Android Wear Hero

When setting up an Android Wear device using the official Android Wear application you are shown a photo, known as a hero image, of the specific device you’re setting up.
If you’re setting up a Moto 360 you see this image:

If you’re setting up an LG Watch Style you’ll be shown this image:

While developing my own Android Wear applications I wanted to incorporate these hero images into my companion applications so that users knew exactly what device they were configuring. So I figured I’d give decompiling the official Android Wear application a try to see if I could locate either the hero images in the applications resources or static URLs somewhere in code. After analyzing pretty much the entire APK I had found no real leads and I was feeling pretty bummed.
A couple of days later I thought, “maybe the images are on the wearable’s themselves”. So I pulled the system partition from my LG Watch Style and started poking around. I took an immediate interest in a system application called ClockworkOemSetup and I got to work decompiling it. I found the hero image right away in the APK’s drawable resources. Now I needed to figure out how they were provided to the official Android Wear application.
After some more digging around in the decompiled ClockworkOemSetup’s manifest file I found what I was looking for. As shown below, there is a BroadcastReceiver with an IntentFilter registered for the action “com.google.android.wearable.action.GET_SETUP_DEFAULTS”.
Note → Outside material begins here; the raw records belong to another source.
(** [heapify] turns any list into a heap holding the same items. *)
Lemma heapify_heap heap :
  is_heap (heapify heap)
  /\ heapify heap ≡ₚ heap
  /\ length (heapify heap) = length heap.
Proof.
  unfold heapify.
  assert (Hgen : forall (k : nat) h,
             (k <= length h / 2)%nat ->
             heap_from k h ->
             heap_from 0 (foldl _siftup h (reverse (seq 0 k)))
             /\ foldl _siftup h (reverse (seq 0 k)) ≡ₚ h
             /\ length (foldl _siftup h (reverse (seq 0 k))) = length h).
  { induction k as [|k IH]; intros h Hk Hh; [done|].
    rewrite seq_S, reverse_app. simpl.
    destruct (_siftup_heap k h Hh) as (Hh' & Hperm & Hlen); [div_lia|].
    destruct (IH (_siftup h k)) as (IH1 & IH2 & IH3);
      [rewrite Hlen; lia | done |].
    split; [done|]. split; [by rewrite IH2 | by rewrite IH3]. }
  apply Hgen; [done|].
  intros c Hc Hp. div_lia.
Qed.

End Facts.

(** The built-in order on integers and on pairs of integers. *)
#[export] Instance int_lt_laws : LtLaws Z.
Proof.
  split; unfold lt, int_lt; intros; lia.
Qed.

#[export] Instance tuple_lt_laws : LtLaws (Z * Z).
Proof.
  split; unfold lt, tuple_lt.
  - intros [k e]. simpl. rewrite Z.eqb_refl. lia.
  - intros [k1 e1] [k2 e2]. simpl.
    destruct (Z.eqb_spec k1 k2), (Z.eqb_spec k2 k1); lia.
  - intros [k1 e1] [k2 e2] [k3 e3]. simpl.
    destruct (Z.eqb_spec k2 k1), (Z.eqb_spec k3 k2), (Z.eqb_spec k3 k1); lia.
Qed.

Lemma int_le (a b : Z) : le a b <-> a <= b.
Proof. unfold le, lt, int_lt. lia. Qed.

Lemma tuple_le_fst (a b : Z * Z) : le a b -> fst a <= fst b.
Proof.
  unfold le, lt, tuple_lt. destruct (Z.eqb_spec (fst b) (fst a)); lia.
Qed.

End HeapqSpec.

(** ** PriorityQueue: polling returns minima *)

Module PriorityQueueSpec.
Import Heapq HeapqSpec PriorityQueue.

Lemma key_same (q q' : PriorityQueue) (e : Z) :
  comparator_of q' = comparator_of q -> key q' e = key q e.
Proof. destruct q, q'; simpl; congruence. Qed.

Lemma add_spec (e : Z) (q : PriorityQueue) :
  inv q ->
  exists q',
    add e q = (q', Ok true)
    /\ inv q'
    /\ elements q' ≡ₚ e :: elements q
    /\ comparator_of q' = comparator_of q.
Proof.
  destruct q as [h|c h]; intros [Hh Hk]; simpl in *.
  - destruct (heappush_heap h e Hh) as (Hh' & Hperm & _).
    eexists. split; [done|]. repeat split; done.
  - destruct (heappush_heap h (c e, e) Hh) as (Hh' & Hperm & _).
    eexists. split; [done|]. split; [split; [done|]|split; [|done]].
    + rewrite Hperm. by constructor.
    + simpl. by rewrite Hperm.
Qed.

Lemma new_inv (initial : option (list Z)) (comparator : option (Z -> Z)) :
  inv (new initial comparator).
Proof.
  unfold new.
  set (q0 := match comparator with
             | Some c => Keyed c []
             | None => Natural []
             end).
  assert (Hq0 : inv q0).
  { unfold q0. destruct comparator; (split; [apply is_heap_nil | done]). }
  destruct initial as [items|]; [|done].
  revert Hq0. generalize q0. clear q0.
  induction items as [|e items IH]; intros q Hq; [done|].
  simpl. destruct (add_spec e q Hq) as (q' & Hadd & Hq' & _).
  unfold bind at 1. unfold bind at 1. rewrite Hadd. unfold ret at 1.
  by apply IH.
Qed.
By checking out the associated BroadcastReceiver I could see that it set a few extras, shown below, pertaining to “product_image_package” and “product_image_resid”. Bingo.

So I quickly made a wearable application that registered a receiver for the “GET_SETUP_DEFAULTS” action at the lowest priority, so I would receive the broadcast after ClockworkOemSetup, and then I sent out an ordered broadcast with the same action. Sure enough when my receiver’s onReceive method was called and I checked the Intent’s extras I had valid values for both the package name and the resource id corresponding to the device’s hero image. All that was left to do was get the bitmap from the provided package’s resources, convert it to an Asset, and, using the Wearable.DataAPI, call putDataItem so that my companion application could then retrieve the DataItem and cache the hero image to disk.
This method of retrieving a wearable’s hero image should work across all versions of Android Wear. I tested it on an LG Watch Style running AW 2.0 and a Moto 360 running AW 1.5. The package name and resource id returned from the ordered broadcast will differ depending on device and emulators have no hero image so the Intent extras will not exist (though I was able to make my own hero image provider and install it to an emulator).
Thanks for reading, I hope you’ll find this info useful while you develop your Android Wear applications!